Dichlorvos (DDVP), a frequently used organophosphate insecticide, has been shown to cause systemic inflammation and liver damage via oxidative stress and inflammatory pathways. L-arginine, a semi-essential amino acid, has been shown to protect against oxidative damage and inflammation in a variety of animals. The study's main goal was to raise awareness of Dichlorvos's (DDVP) harmful effects on systemic inflammation and liver function, as well as L-arginine's possible mitigating impact.
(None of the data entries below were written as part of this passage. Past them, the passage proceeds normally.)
(** The span with its exception events only. *)
Definition exceptionEventsOnly (span : Span) : Span :=
  mkSpan (Span_Status span)
         (filter (λ event, isExceptionEvent event = true) (Span_Events span))
         (Span_Attributes span).

(** The frame a line of a JavaScript trace contributes, when it does. *)
Definition javaScriptLineFrame (line : string) : option StackFrame :=
  if HasPrefix line "    at "
  then match javaScriptFrame line with
       | Ok fr => fr
       | Panic _ => None
       end
  else None.

(** A frame with a field that is not the default. *)
Definition nonDefault (f : StackFrame) : Prop :=
  Path f ≠ EmptyString ∨ Label f ≠ EmptyString ∨ Line f ≠ 0.

(** The parse of an event, if it is an exception event, returns. *)
Definition eventParses (language : string) (g : IdGen) (event : SpanEvent)
  : Prop :=
  isExceptionEvent event = true →
  returns (parseException
             (stringAttr (Event_Attributes event) AttributeExceptionType)
             (stringAttr (Event_Attributes event) AttributeExceptionMessage)
             (stringAttr (Event_Attributes event) AttributeExceptionStacktrace)
             language g) = true.

(** * Properties *)

(** ** The flags *)

Lemma statusFlags_cases span :
  statusFlags span = (true, false, false)
  ∨ statusFlags span = (true, false, true)
  ∨ statusFlags span = (false, true, false).
Proof.
  unfold statusFlags.
  destruct (Get _ _) as [val|]; [|auto].
  destruct (_ && _); [|auto].
  destruct (IntVal val =? 429); auto.
Qed.

(** What [makeCause] returns on a span with the error status, in terms of
    its two branches. *)
Lemma makeCause_error span attributes resource w :
  Status_Code (Span_Status span) = StatusCodeError →
  makeCause span attributes resource w =
    (p ← (if hasExceptions span then
            exceptions ← liftG (parseEvents (Span_Events span) (language resource) []);
            mret (attributes, Some (mkCauseData CauseTypeObject exceptions))
          else
            kvs ← rangeMap attributes;
            let '(message, kept) :=
              filterAttributes (Status_Message (Span_Status span)) kvs in
            filtered ← newMap kept;
            if negb (String.eqb message EmptyString) then
              hexID ← liftG newSegmentIDHex;
              mret (filtered,
                    Some (mkCauseData CauseTypeObject
                            [mkException hexID EmptyString message [] None]))
            else mret (filtered, None));
     let '(isError, isFault, isThrottle) := statusFlags span in
     mret (mkCauseResult isError isFault isThrottle p.1 p.2) : M CauseResult) w.
Proof.
  intros Hcode. unfold makeCause. rewrite Hcode.
  destruct (decide _) as [Hne|_]; [by destruct Hne|].
  unfold mbind, M_bind. destruct (_ w) as [[[f c] w']|e]; reflexivity.
Qed.

Lemma makeCause_flags_of span attributes resource w r w' :
  Status_Code (Span_Status span) = StatusCodeError →
  makeCause span attributes resource w = Ok (r, w') →
  (isError r, isFault r, isThrottle r) = statusFlags span.
Proof.
  intros Hcode. rewrite makeCause_error by done.
  unfold mbind, M_bind. destruct (_ w) as [[p w1]|e]; [|done].
  destruct (statusFlags span) as [[e f] t]. unfold mret, M_ret.
  by intros [= <- <-].
Qed.

Lemma makeCause_early_return span attributes resource w :
  Status_Code (Span_Status span) ≠ StatusCodeError →
  makeCause span attributes resource w
  = Ok (mkCauseResult false false false attributes None, w).
Proof.
  intros Hcode. unfold makeCause. by destruct (decide _).
Qed.

(** C2.  On a span whose status code is not the error status [makeCause]
    returns three false flags, the very reference to the attribute map it
    was given and no cause, in the world it started in: nothing is drawn
    from the random source and no map is made or changed, whatever the
    events and the attributes are. *)
Theorem makeCause_not_error span attributes resource w :
  Status_Code (Span_Status span) ≠ StatusCodeError →
  makeCause span attributes resource w
  = Ok (mkCauseResult false false false attributes None, w).
Proof.
  intros Hcode. unfold makeCause.
  destruct (decide _) as [_|Heq]; [reflexivity | by destruct Heq].
Qed.

Lemma makeCause_not_error_witness :
  makeCause Sample.okSpan 0%nat (Sample.resourceOf "java") Sample.w0
  = Ok (mkCauseResult false false false 0%nat None, Sample.w0).
Proof. apply makeCause_not_error. simpl. discriminate. Defined.

(** C3.  On a span with the error status, whatever [makeCause] returns
    carries the flags of the HTTP status code: fault alone when the
    attribute is absent; error, and throttle exactly for 429, when its
    value is within 400..499; fault alone for any other value.  It returns
    whenever the span has no exception event, and otherwise unless the
    parse of the events panics. *)
Theorem makeCause_flags span attributes resource w :
  Status_Code (Span_Status span) = StatusCodeError →
  (∀ r w', makeCause span attributes resource w = Ok (r, w') →
     match Get (Span_Attributes span) AttributeHTTPStatusCode with
     | None => isError r = false ∧ isFault r = true ∧ isThrottle r = false
     | Some val =>
         if decide (400 <= IntVal val <= 499)
         then isError r = true ∧ isFault r = false
              ∧ (isThrottle r = true ↔ IntVal val = 429)
         else isError r = false ∧ isFault r = true ∧ isThrottle r = false
     end)
  ∧ (hasExceptions span = false →
     returns (makeCause span attributes resource w) = true)
  ∧ (∀ e, makeCause span attributes resource w = Panic e →
     hasExceptions span = true
     ∧ parseEvents (Span_Events span) (language resource) [] (gen w) = Panic e).
Proof.
  intros Hcode. split; [|split].
  - intros r w' Hrun.
    pose proof (makeCause_flags_of _ _ _ _ _ _ Hcode Hrun) as Hfl.
    unfold statusFlags in Hfl.
    destruct (Get _ _) as [val|]; [|by injection Hfl].
    destruct (decide _) as [Hin|Hout].
    + replace ((400 <=? IntVal val) && (IntVal val <=? 499)) with true in Hfl
        by (symmetry; apply andb_true_iff; lia).
      injection Hfl as -> -> ->. repeat split; [apply Z.eqb_eq | apply Z.eqb_eq].
    + replace ((400 <=? IntVal val) && (IntVal val <=? 499)) with false in Hfl
        by (symmetry; apply andb_false_iff; lia).
      by injection Hfl.
  - intros Hno. rewrite makeCause_error by done. rewrite Hno.
    unfold mbind, M_bind, rangeMap, newMap, liftG, newSegmentIDHex, mret, M_ret.
    destruct (filterAttributes _ _) as [message kept].
    destruct (negb _); simpl; by destruct (statusFlags span) as [[? ?] ?].
  - intros e. rewrite makeCause_error by done.
    destruct (hasExceptions span).
    + unfold mbind, M_bind, liftG, mret, M_ret.
      destruct (parseEvents _ _ _ _) as [[excs g']|e']; simpl.
      * by destruct (statusFlags span) as [[? ?] ?].
      * by intros [= ->].
    + unfold mbind, M_bind, rangeMap, newMap, liftG, newSegmentIDHex, mret, M_ret.
      destruct (filterAttributes _ _) as [message kept].
      destruct (negb _); simpl; by destruct (statusFlags span) as [[? ?] ?].
Qed.

Lemma makeCause_flags_witness :
  ∃ r w', makeCause Sample.boomSpan 0%nat Sample.noResource Sample.w0 = Ok (r, w')
          ∧ isError r = true ∧ isFault r = false ∧ isThrottle r = false.
Proof.
  destruct (makeCause Sample.boomSpan 0%nat Sample.noResource Sample.w0)
    as [[r w']|e] eqn:Hrun.
  - exists r, w'. split; [reflexivity|].
    destruct (makeCause_flags Sample.boomSpan 0%nat Sample.noResource Sample.w0
                eq_refl) as [Hfl _].
    specialize (Hfl r w' Hrun). simpl in Hfl.
    destruct Hfl as (He & Hf & Ht). repeat split; [done..|].
    destruct (isThrottle r); [|done].
    by destruct Ht as [Ht _]; specialize (Ht eq_refl).
  - destruct (makeCause_flags Sample.boomSpan 0%nat Sample.noResource Sample.w0
                eq_refl) as (_ & _ & Hp).
    destruct (Hp e Hrun) as [Hex _]. discriminate Hex.
Defined.

(** C10.  On every return of [makeCause] the error and the fault flag are
    not both set and the throttle flag comes with the error flag only; on a
    span with the error status exactly one of error and fault is set. *)
Theorem makeCause_flags_invariant span attributes resource w r w' :
  makeCause span attributes resource w = Ok (r, w') →
  ¬ (isError r = true ∧ isFault r = true)
  ∧ (isThrottle r = true → isError r = true)
  ∧ (Status_Code (Span_Status span) = StatusCodeError →
     xorb (isError r) (isFault r) = true).
Proof.
  intros Hrun.
  destruct (decide (Status_Code (Span_Status span) = StatusCodeError)) as [Hc|Hc].
  - pose proof (makeCause_flags_of _ _ _ _ _ _ Hc Hrun) as Hfl.
    destruct (statusFlags_cases span) as [H|[H|H]]; rewrite H in Hfl;
      injection Hfl as -> -> ->; (split; [by intros [? ?]|split; done]).
  - rewrite makeCause_early_return in Hrun by done.
    injection Hrun as <- <-. simpl. split; [by intros [? ?]|split; done].
Qed.

Lemma makeCause_flags_invariant_witness :
  ∃ r w', makeCause Sample.javaSpan 0%nat (Sample.resourceOf "java") Sample.w0
          = Ok (r, w')
          ∧ xorb (isError r) (isFault r) = true.
Proof.
  destruct (makeCause Sample.javaSpan 0%nat (Sample.resourceOf "java") Sample.w0)
    as [[r w']|e] eqn:Hrun; [|by vm_compute in Hrun].
  exists r, w'. split; [reflexivity|].
  by apply (makeCause_flags_invariant _ _ _ _ _ _ Hrun).
Defined.
(** the same section name three times, with sizes 16, 32 and 0 *)
Definition thrice : list str :=
  [ln ".text 0x0 0x10"; ln ".text 0x100 0x20"; ln ".text 0x200 0x0"].

(** an indented line with two blanks after the size *)
Definition blank_file : list str :=
  [ln ".text 0x0 0x20"; ln " .text 0x0 0x10  "].

(** two sections, [0, 100) and [150, 200) *)
Definition two_ranges : list str := [ln ".a 0x0 0x64"; ln ".b 0x96 0x32"].

(** three sections, [0, 100), [10, 20) and [50, 60) *)
Definition overlapping : list str :=
  [ln ".a 0x0 0x64"; ln ".b 0xa 0xa"; ln ".c 0x32 0xa"].

(** two sections of sizes 3 and 2 *)
Definition thirds : list str := [ln ".a 0x0 0x3"; ln ".b 0x10 0x2"].

(** two sections of sizes 2^60 and 2^60 - 1 *)
Definition huge : list str :=
  [ln ".a 0x0 0x1000000000000000"; ln ".b 0x0 0xfffffffffffffff"].

(** the model that [parse] builds from some lines *)
Definition model (lines : list str) : MapFileParser.t :=
  match MapFileParser.parse lines with
  | Ok p => p
  | Raise _ => MapFileParser.init
  end.

End Samples.

(** ** Addresses as the reports print them

    [f"0x{n:08x}"]: the digits of [n] in lower case, filled with zeros to
    eight places; a minus sign takes one of the places and stands before
    the zeros. *)

Module Hex.

Definition digit (d : Z) : ascii :=
  ascii_of_N (Z.to_N (if d <? 10 then 48 + d else 87 + d)).

(** the digits of [n > 0], put before [acc] *)
Fixpoint digits_from (fuel : nat) (n : Z) (acc : str) : str :=
  match fuel with
  | O => acc
  | S fuel' =>
      let acc' := digit (n mod 16) :: acc in
      if n / 16 =? 0 then acc' else digits_from fuel' (n / 16) acc'
  end.

(** [format(n, 'x')] for [n >= 0] *)
Definition format_x (n : Z) : str :=
  if n =? 0 then str_of "0"
  else digits_from (S (Z.to_nat (Z.log2 n))) n [].

Definition zfill (width : nat) (x : str) : str :=
  repeat "0"%char (width - length x) ++ x.

(** [format(n, '08x')] *)
Definition format_08x (n : Z) : str :=
  if n <? 0 then "-"%char :: zfill 7 (format_x (- n))
  else zfill 8 (format_x n).

(** [f"0x{n:08x}"] *)
Definition addr_str (n : Z) : str := str_of "0x" ++ format_08x n.

End Hex.

(** ** The program *)

Module Program.

Import MapFileParser Visualizer.

(** [main], from the lines of the map file: the model is parsed, then
    the summary and the memory map of the runtime addresses are
    printed. *)
Definition main (lines : list str)
  : result (summary_report * layout_report) :=
  map_parser <- parse lines ;;
  summary <- print_section_summary map_parser ;;
  memory_map <- print_memory_map map_parser true ;;
  Ok (summary, memory_map).

End Program.

(** ** Words for the properties of the parser and the reports *)

Module Shapes.

Import MapFileParser Visualizer LayoutSpec.

(** [x.find(w)]: where the text [w] first stands in [x] *)
Fixpoint str_find (w x : str) : option nat :=
  if startswith x w then Some 0%nat
  else match x with
       | [] => None
       | _ :: x' => option_map S (str_find w x')
       end.

(** the text before a load address *)
Definition load_text : str := str_of "load address ".

(** the keys of a list in the order in which they are first seen *)
Fixpoint first_seen (l : list str) : list str :=
  match l with
  | [] => []
  | k :: l' => k :: filter (fun k' => negb (str_eqb k' k)) (first_seen l')
  end.

(** an item as the sub-entry pattern and [strip] leave it: a name, an
    address that is not negative, and a file without a newline and
    without white space at either end *)
Definition tidy_item (e : item.t) : Prop :=
  section_name (item.subsection e)
  /\ 0 <= item.address e
  /\ stops is_space (item.file e)
  /\ stops is_space (rev (item.file e))
  /\ all not_newline (item.file e).

(** the bytes by which the sections of a walk start below the end of the
    section before them, [prev] being the end before the first *)
Fixpoint overlap (prev : Z) (secs : list section) : Z :=
  match secs with
  | [] => 0
  | sec :: rest => Z.max 0 (prev - start sec) + overlap (end_ sec) rest
  end.

(** a line of the memory map is drawn for the span [region_total]: its
    size text is what [format_size] gives, and its bar has the cells
    that [cells] gives, from 1 to 40 dots for a gap and from 1 to 60
    hashes for a section *)
Definition drawn (region_total : Z) (line : layout_line) : Prop :=
  match line with
  | Gap _ _ gap_size gap_str gap_bar =>
      format_size gap_size = Ok gap_str
      /\ exists k, cells 40 gap_size region_total = Ok k /\ 1 <= k <= 40
                   /\ gap_bar = Py.repeat_chr "." k
  | Sec sec size_str _ bar =>
      format_size (size sec) = Ok size_str
      /\ exists k, cells 60 (size sec) region_total = Ok k /\ 1 <= k <= 60
                   /\ bar = Py.repeat_chr "#" k
  end.

(** the sections among the lines of a memory map, in their order *)
Fixpoint shown_sections (ls : list plain_line) : list section :=
  match ls with
  | [] => []
  | PGap _ _ _ :: ls' => shown_sections ls'
  | PSec sec _ :: ls' => sec :: shown_sections ls'
  end.

End Shapes.

(** * Proofs *)

(** ** The matcher is sound for [denote] *)

Lemma str_eqb_eq (a b : str) : str_eqb a b = true <-> a = b.
Proof.
  revert b; induction a as [|x a IH]; intros [|y b]; simpl;
    try (split; congruence).
  rewrite andb_true_iff, Ascii.eqb_eq, IH. split.
  - intros [-> ->]; reflexivity.
  - intros H; injection H; auto.
Qed.

Lemma str_eqb_refl (a : str) : str_eqb a a = true.
Proof. apply str_eqb_eq; reflexivity. Qed.

Lemma str_eqb_neq (a b : str) : str_eqb a b = false <-> a <> b.
Proof.
  rewrite <- str_eqb_eq. destruct (str_eqb a b); split; congruence.
Qed.

Lemma startswith_app (x p : str) :
  startswith x p = true -> x = p ++ skipn (length p) x.
Proof.
  revert x; induction p as [|c p IH]; intros x H; simpl in *.
  - reflexivity.
  - destruct x as [|d x]; [discriminate|].
    apply andb_true_iff in H as [Hc Hp].
    apply Ascii.eqb_eq in Hc; subst d. simpl. f_equal. apply IH, Hp.
Qed.

Lemma firstn_consumed {A} (w x' : list A) :
  firstn (length (w ++ x') - length x') (w ++ x') = w.
Proof.
  rewrite length_app, Nat.add_sub.
  rewrite firstn_app, Nat.sub_diag, firstn_all. simpl. apply app_nil_r.
Qed.

Lemma greedy_sound {R} (p : ascii -> bool) (k : str -> option R) x res :
  greedy p k x = Some res ->
  exists w x', x = w ++ x' /\ all p w /\ k x' = Some res.
Proof.
  induction x as [|c x IH]; simpl; intros H.
  - exists [], []. repeat split; auto. constructor.
  - destruct (p c) eqn:Hc.
    + destruct (greedy p k x) as [r|].
      * destruct (IH H) as (w & x' & -> & Hw & Hk).
        exists (c :: w), x'. repeat split; auto. constructor; auto.
      * exists [], (c :: x). repeat split; auto. constructor.
    + exists [], (c :: x). repeat split; auto. constructor.
Qed.

Lemma run_sound {R} (subject : str) (r : regex) :
  forall pre x caps (k : str -> captures -> option R) res,
    subject = pre ++ x ->
    run subject r x caps k = Some res ->
    exists w x' caps',
      x = w ++ x' /\ denote r pre w x' caps caps' /\ k x' caps' = Some res.
Proof.
  induction r as [| |l|p|p|p|n r1 IH1|r1 IH1 r2 IH2];
    intros pre x caps k res Hs H; simpl in H.
  - destruct (Nat.eqb (length x) (length subject)) eqn:E; [|discriminate].
    apply Nat.eqb_eq in E. rewrite Hs, length_app in E.
    assert (pre = []) by (destruct pre; simpl in E; [reflexivity|lia]).
    exists [], x, caps. simpl. repeat split; auto.
  - destruct x as [|c [|d x]]; try discriminate.
    + exists [], [], caps. simpl. repeat split; auto.
    + destruct (is_code 10 c) eqn:E; [|discriminate].
      apply N.eqb_eq in E. unfold code in E.
      assert (c = nl).
      { rewrite <- (ascii_N_embedding c), E. reflexivity. }
      subst c. exists [], [nl], caps. simpl. repeat split; auto.
  - destruct (startswith x l) eqn:E; [|discriminate].
    exists l, (skipn (length l) x), caps. simpl.
    repeat split; auto. apply startswith_app, E.
  - destruct x as [|c x]; [discriminate|].
    destruct (p c) eqn:E; [|discriminate].
    exists [c], x, caps. simpl. repeat split; eauto.
  - apply greedy_sound in H as (w & x' & -> & Hw & Hk).
    exists w, x', caps. simpl. repeat split; auto.
  - destruct x as [|c x]; [discriminate|].
    destruct (p c) eqn:E; [|discriminate].
    apply greedy_sound in H as (w & x' & -> & Hw & Hk).
    exists (c :: w), x', caps. simpl. repeat split; auto.
    + discriminate.
    + constructor; auto.
  - apply (IH1 pre) in H as (w & x' & c1 & -> & Hd & Hk); [|assumption].
    rewrite firstn_consumed in Hk.
    exists w, x', ((n, w) :: c1). simpl. repeat split; eauto.
  - apply (IH1 pre) in H as (w1 & x1 & c1 & -> & Hd1 & H); [|assumption].
    apply (IH2 (pre ++ w1)) in H as (w2 & x2 & c2 & -> & Hd2 & Hk);
      [|rewrite <- app_assoc; assumption].
    exists (w1 ++ w2), x2, c2. rewrite <- app_assoc.
    repeat split; auto. simpl. exists w1, w2, c1. auto.
Qed.

Lemma re_match_sound (r : regex) (x : str) (m : captures) :
  re_match r x = Some m ->
  exists w post, x = w ++ post /\ denote r [] w post [] m.
Proof.
  unfold re_match. intros H.
  apply (run_sound x r []) in H as (w & x' & c & -> & Hd & Hk);
    [|reflexivity].
  injection Hk as <-. eauto.
Qed.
In order to assess the preventive benefits of L-arginine against induced liver dysfunction and systemic inflammation, liver tissue was selected for this investigation due to its vital role in detoxification and its high susceptibility to harm from toxic chemicals such as Dichlorvos. A total of 40 adult Wistar rats were separated into four groups: control, dichlorvos only, L-arginine only, and dichlorvos plus L-arginine. Dichlorvos was provided orally at a dose of 8 mg/kg body weight, whereas L-arginine was given orally at a dose of 100 mg/kg body weight for six weeks. The study investigated systemic inflammation markers (C-reactive protein, TNF-α, IL-6, and Caspase 3) as well as liver function markers (ALT, AST, ALP, albumin, total protein and gamma glutamyl). The findings revealed that dichlorvos significantly (p < 0.05) enhanced systemic inflammation and decreased (p < 0.05) liver function when compared to the control group. However, L-arginine supplementation greatly improved these effects by significantly (p < 0.05) lowering inflammatory indicators and restoring liver enzyme levels to normal. Histopathological findings validated L-arginine's protective function against dichlorvos-induced liver injury. These data indicate that L-arginine supplement may reduce the negative effects of dichlorvos on systemic inflammation and liver function, providing a possible therapeutic method for controlling organophosphate toxicity.